Existe uma fonte cheia de sangue Retirado das veias de Emanuel, Onde os pecadores que nela mergulharem Terão limpas todas as suas manchas.

Susila tapou os ouvidos.

— É realmente obsceno — disse.

— Esse era o hino preferido do superior do internato. Costumávamos cantá-lo pelo menos uma vez por semana, durante o meu tempo de colégio — explicou Will.

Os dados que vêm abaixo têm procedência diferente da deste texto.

Lemma round_even_mono (x y : Q) : (x <= y)%Q -> (round_even x <= round_even y)%Z.
Proof.
  intros Hxy. destruct (round_even_spec x) as [[A1 A2] A3].
  destruct (round_even_spec y) as [[B1 B2] B3].
  destruct (Z_le_gt_dec (round_even x) (round_even y)) as [H|H]; [exact H|exfalso].
  assert (Hge : (inject_Z (round_even y) + 1 <= inject_Z (round_even x))%Q).
  { change 1%Q with (inject_Z 1). rewrite <- inject_Z_plus, <- Zle_Qle. lia. }
  assert (Hle : (round_even x <= round_even y + 1)%Z).
  { apply inject_Z_lt_1. rewrite inject_Z_plus. change (inject_Z 1) with 1%Q. lra. }
  assert (E : round_even x = (round_even y + 1)%Z) by lia.
  assert (Ex : Z.even (round_even x) = true).
  { apply A3. right. rewrite E, inject_Z_plus. change (inject_Z 1) with 1%Q.
    rewrite E, inject_Z_plus in A1. change (inject_Z 1) with 1%Q in A1. lra. }
  assert (Ey : Z.even (round_even y) = true).
  { apply B3. left. rewrite E, inject_Z_plus in A1. change (inject_Z 1) with 1%Q in A1. lra. }
  rewrite E, Z.even_add, Ey in Ex. discriminate Ex.
Qed.

Lemma round_even_comp (x y : Q) : (x == y)%Q -> round_even x = round_even y.
Proof.
  intros H. apply Z.le_antisymm; apply round_even_mono; rewrite H; apply Qle_refl.
Qed.

Lemma round_even_Z (n : Z) : round_even (inject_Z n) = n.
Proof.
  unfold round_even. rewrite Qfloor_Z.
  assert (E : Qcompare (inject_Z n - inject_Z n) (1 # 2) = Lt).
  { apply Qlt_alt. unfold Qminus. rewrite Qplus_opp_r. reflexivity. }
  rewrite E. reflexivity.
Qed.

Lemma round_even_unique (x : Q) (m : Z) :
  (inject_Z m - (1 # 2) <= x <= inject_Z m + (1 # 2))%Q ->
  ((x - inject_Z m == 1 # 2)%Q \/ (inject_Z m - x == 1 # 2)%Q -> Z.even m = true) ->
  round_even x = m.
Proof.
  intros [M1 M2] M3. destruct (round_even_spec x) as [[A1 A2] A3].
  assert (H1 : (round_even x <= m + 1)%Z).
  { apply inject_Z_lt_1. rewrite inject_Z_plus. change (inject_Z 1) with 1%Q. lra. }
  assert (H2 : (m <= round_even x + 1)%Z).
  { apply inject_Z_lt_1. rewrite inject_Z_plus. change (inject_Z 1) with 1%Q. lra. }
  destruct (Z.eq_dec (round_even x) m) as [E|Hne]; [exact E|exfalso].
  assert (Hc : round_even x = (m + 1)%Z \/ m = (round_even x + 1)%Z) by lia.
  destruct Hc as [E|E].
  - assert (Ex : Z.even (round_even x) = true).
    { apply A3. right. rewrite E, inject_Z_plus in *. change (inject_Z 1) with 1%Q in *. lra. }
    assert (Em : Z.even m = true).
    { apply M3. left. rewrite E, inject_Z_plus in A1. change (inject_Z 1) with 1%Q in A1. lra. }
    rewrite E, Z.even_add, Em in Ex. discriminate Ex.
  - assert (Ex : Z.even (round_even x) = true).
    { apply A3. left. rewrite E, inject_Z_plus in M1. change (inject_Z 1) with 1%Q in M1. lra. }
    assert (Em : Z.even m = true).
    { apply M3. right. rewrite E, inject_Z_plus in *. change (inject_Z 1) with 1%Q in *. lra. }
    rewrite E, Z.even_add, Ex in Em. discriminate Em.
Qed.

Lemma round_even_opp (x : Q) : round_even (- x) = (- round_even x)%Z.
Proof.
  destruct (round_even_spec x) as [[A1 A2] A3].
  apply round_even_unique.
  - rewrite inject_Z_opp. lra.
  - rewrite inject_Z_opp, Z.even_opp. intros [H|H]; apply A3; [right|left]; lra.
Qed.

— Graças a Deus nunca houve nenhum sangue no budismo. Gautama viveu até os oitenta anos e morreu por ter sido tão cortês a ponto de não recusar mesmo comida de má qualidade. Morte violenta sempre atrai mortes violentas. Se não acreditares que foste redimido pelo meu sangue redentor, eu te afogarei no teu próprio sangue. No ano passado fiz um curso de História do Cristianismo em Shivapuram. — Susila estremeceu a essa lembrança. — Que coisa horrível! Tudo porque aquele pobre e ignorante homem não soube como executar suas boas intenções.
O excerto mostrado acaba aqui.